Thyroid nodules are very common, occurring in up to 50% of patients. The concern about a thyroid nodule is whether this represents a thyroid cancer, which occurs in 5–6% of thyroid nodules. Depending upon the size and appearance of the nodule on ultrasound, the next step to evaluate a nodule is a thyroid biopsy. In general, there are two separate techniques of doing the procedure. Both require placement of a needle into the nodule but the method of collecting the sample differs. In the aspiration technique the sample is obtained by suction into a syringe whereas in the non-aspiration technique the sample is collected in a needle (called capillary action).
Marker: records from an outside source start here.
(** * SceneManager: texture registry, material table, transform compositor
      and uniform bridge of the CS330 scene renderer

    A shallow embedding of [Source/SceneManager.cpp].  Member functions
    become functions on an explicit [SceneManager] state; calls into
    OpenGL, stb_image and [std::cout] are recorded, in program order, in a
    trace; an access outside an array is undefined behaviour in C++ and is
    the [Fault] outcome here.  [float] is IEEE 754 binary32, computed with
    the Standard Library's [SpecFloat]; GLM's functions are written out at
    that type.  The scene script ([PrepareScene], [RenderScene]) drives the
    mesh provider between the calls modelled here and is left out. *)

From Stdlib Require Import ZArith Lia.
From Stdlib Require Import Floats.SpecFloat.
From stdpp Require Import base option list strings pretty gmap.

Local Open Scope Z_scope.

(** ** Outcomes of a C++ call *)

Module Outcome.

(** [Ok a]: the call returns [a].  [Fault]: the call reaches undefined
    behaviour, an array access outside the array's bounds or a null
    pointer dereference.  [OutOfFuel]: the loop budget of the model ran
    out (shown below never to happen). *)
Inductive Result (A : Type) : Type :=
| Ok (a : A)
| Fault
| OutOfFuel.

Arguments Ok {A} a.
Arguments Fault {A}.
Arguments OutOfFuel {A}.

Definition bind {A B} (r : Result A) (k : A -> Result B) : Result B :=
  match r with
  | Ok a => k a
  | Fault => Fault
  | OutOfFuel => OutOfFuel
  end.

Definition of_option {A} (o : option A) : Result A :=
  match o with
  | Some a => Ok a
  | None => Fault
  end.

(** [while (cond) body] with a budget of loop tests. *)
Fixpoint while {S : Type} (fuel : nat) (cond : S -> bool)
         (body : S -> Result S) (s : S) : Result S :=
  match fuel with
  | O => OutOfFuel
  | Datatypes.S fuel' =>
      if cond s then bind (body s) (while fuel' cond body) else Ok s
  end.

End Outcome.
Import Outcome.

#[export] Instance Result_ret : MRet Result := @Ok.
#[export] Instance Result_bind : MBind Result := fun A B k r => Outcome.bind r k.

(** ** Machine integers *)

Module Int.

(** [unsigned int] / [GLuint] / [uint32_t]: values modulo 2^32. *)
Definition u32 (z : Z) : Z := z mod 2 ^ 32.

(** [int]: the 32-bit two's-complement reading of a value. *)
Definition i32 (z : Z) : Z := (z + 2 ^ 31) mod 2 ^ 32 - 2 ^ 31.

End Int.

(** ** IEEE 754 binary32, the C++ [float] *)

Module F32.

Definition float : Type := spec_float.

Definition prec : Z := 24.
Definition emax : Z := 128.

Definition add : float -> float -> float := SFadd prec emax.
Definition sub : float -> float -> float := SFsub prec emax.
Definition mul : float -> float -> float := SFmul prec emax.
Definition div : float -> float -> float := SFdiv prec emax.
Definition sqrt : float -> float := SFsqrt prec emax.

(** An integer literal such as [1.0f]. *)
Definition of_Z (z : Z) : float := binary_normalize prec emax z 0 false.

Definition zero : float := S754_zero false.
Definition one : float := Eval vm_compute in of_Z 1.

(** A decimal literal [n/d] such as [0.5f], correctly rounded. *)
Definition lit (n d : Z) : float := div (of_Z n) (of_Z d).

End F32.

Abbreviation float := F32.float.

(** The C math library functions the transform code reaches through GLM. *)
Class Libm := {
  cosf : float -> float;
  sinf : float -> float
}.

(** ** The GLM functions the scene manager calls

    GLM is a header-only template library; these are its definitions at
    [T = float] ([glm/ext/matrix_transform.inl], [glm/gtx/transform.inl],
    [glm/detail/type_mat4x4.inl], [glm/detail/func_geometric.inl]).
    A [mat4] is four columns, [m[c][r]] being row [r] of column [c]. *)

Module Glm.

Record vec2 := Vec2 { x2 : float; y2 : float }.
Record vec3 := Vec3 { x3 : float; y3 : float; z3 : float }.
Record vec4 := Vec4 { x4 : float; y4 : float; z4 : float; w4 : float }.
Record mat4 := Mat4 { col0 : vec4; col1 : vec4; col2 : vec4; col3 : vec4 }.

(** [v * s] and [a + b] on [vec4], [s * v] on [vec3]. *)
Definition vec4_scale (v : vec4) (s : float) : vec4 :=
  Vec4 (F32.mul (x4 v) s) (F32.mul (y4 v) s) (F32.mul (z4 v) s) (F32.mul (w4 v) s).

Definition vec4_add (a b : vec4) : vec4 :=
  Vec4 (F32.add (x4 a) (x4 b)) (F32.add (y4 a) (y4 b))
       (F32.add (z4 a) (z4 b)) (F32.add (w4 a) (w4 b)).

Definition scale_vec3 (s : float) (v : vec3) : vec3 :=
  Vec3 (F32.mul s (x3 v)) (F32.mul s (y3 v)) (F32.mul s (z3 v)).

Definition vec3_scale (v : vec3) (s : float) : vec3 :=
  Vec3 (F32.mul (x3 v) s) (F32.mul (y3 v) s) (F32.mul (z3 v) s).

(** [mat4(1.0f)] *)
Definition identity : mat4 :=
  Mat4 (Vec4 F32.one F32.zero F32.zero F32.zero)
       (Vec4 F32.zero F32.one F32.zero F32.zero)
       (Vec4 F32.zero F32.zero F32.one F32.zero)
       (Vec4 F32.zero F32.zero F32.zero F32.one).

(** [glm::radians]: [degrees * 0.01745329251994329576923690768489f]. *)
Definition deg_to_rad : float := S754_finite false 9370165 (-29).

Definition radians (degrees : float) : float := F32.mul degrees deg_to_rad.

(** [glm::dot], [glm::inversesqrt] and [glm::normalize] on [vec3]. *)
Definition dot (a b : vec3) : float :=
  F32.add (F32.add (F32.mul (x3 a) (x3 b)) (F32.mul (y3 a) (y3 b)))
          (F32.mul (z3 a) (z3 b)).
In up to 10% of biopsies, a diagnosis cannot be made since there are too few cells and the result is called nondiagnostic. In some cases, such as aspiration of a cyst where few cells would be present, this is expected. In other nodules, a non- diagnostic results usually requires a repeat biopsy. This study reviewed 24 published studies to compare the rate of non-diagnostic biopsy between the aspiration technique and the capillary action technique.
THE FULL ARTICLE TITLE:
Moss WJ et al 2018 Needle biopsy of routine thyroid nodules should be performed using a capillary action technique with 24- to 27-gauge needles: a systematic review and meta-analysis. Thyroid 28:857–863. Epub 2018 Jun 5. PMID: 29742978.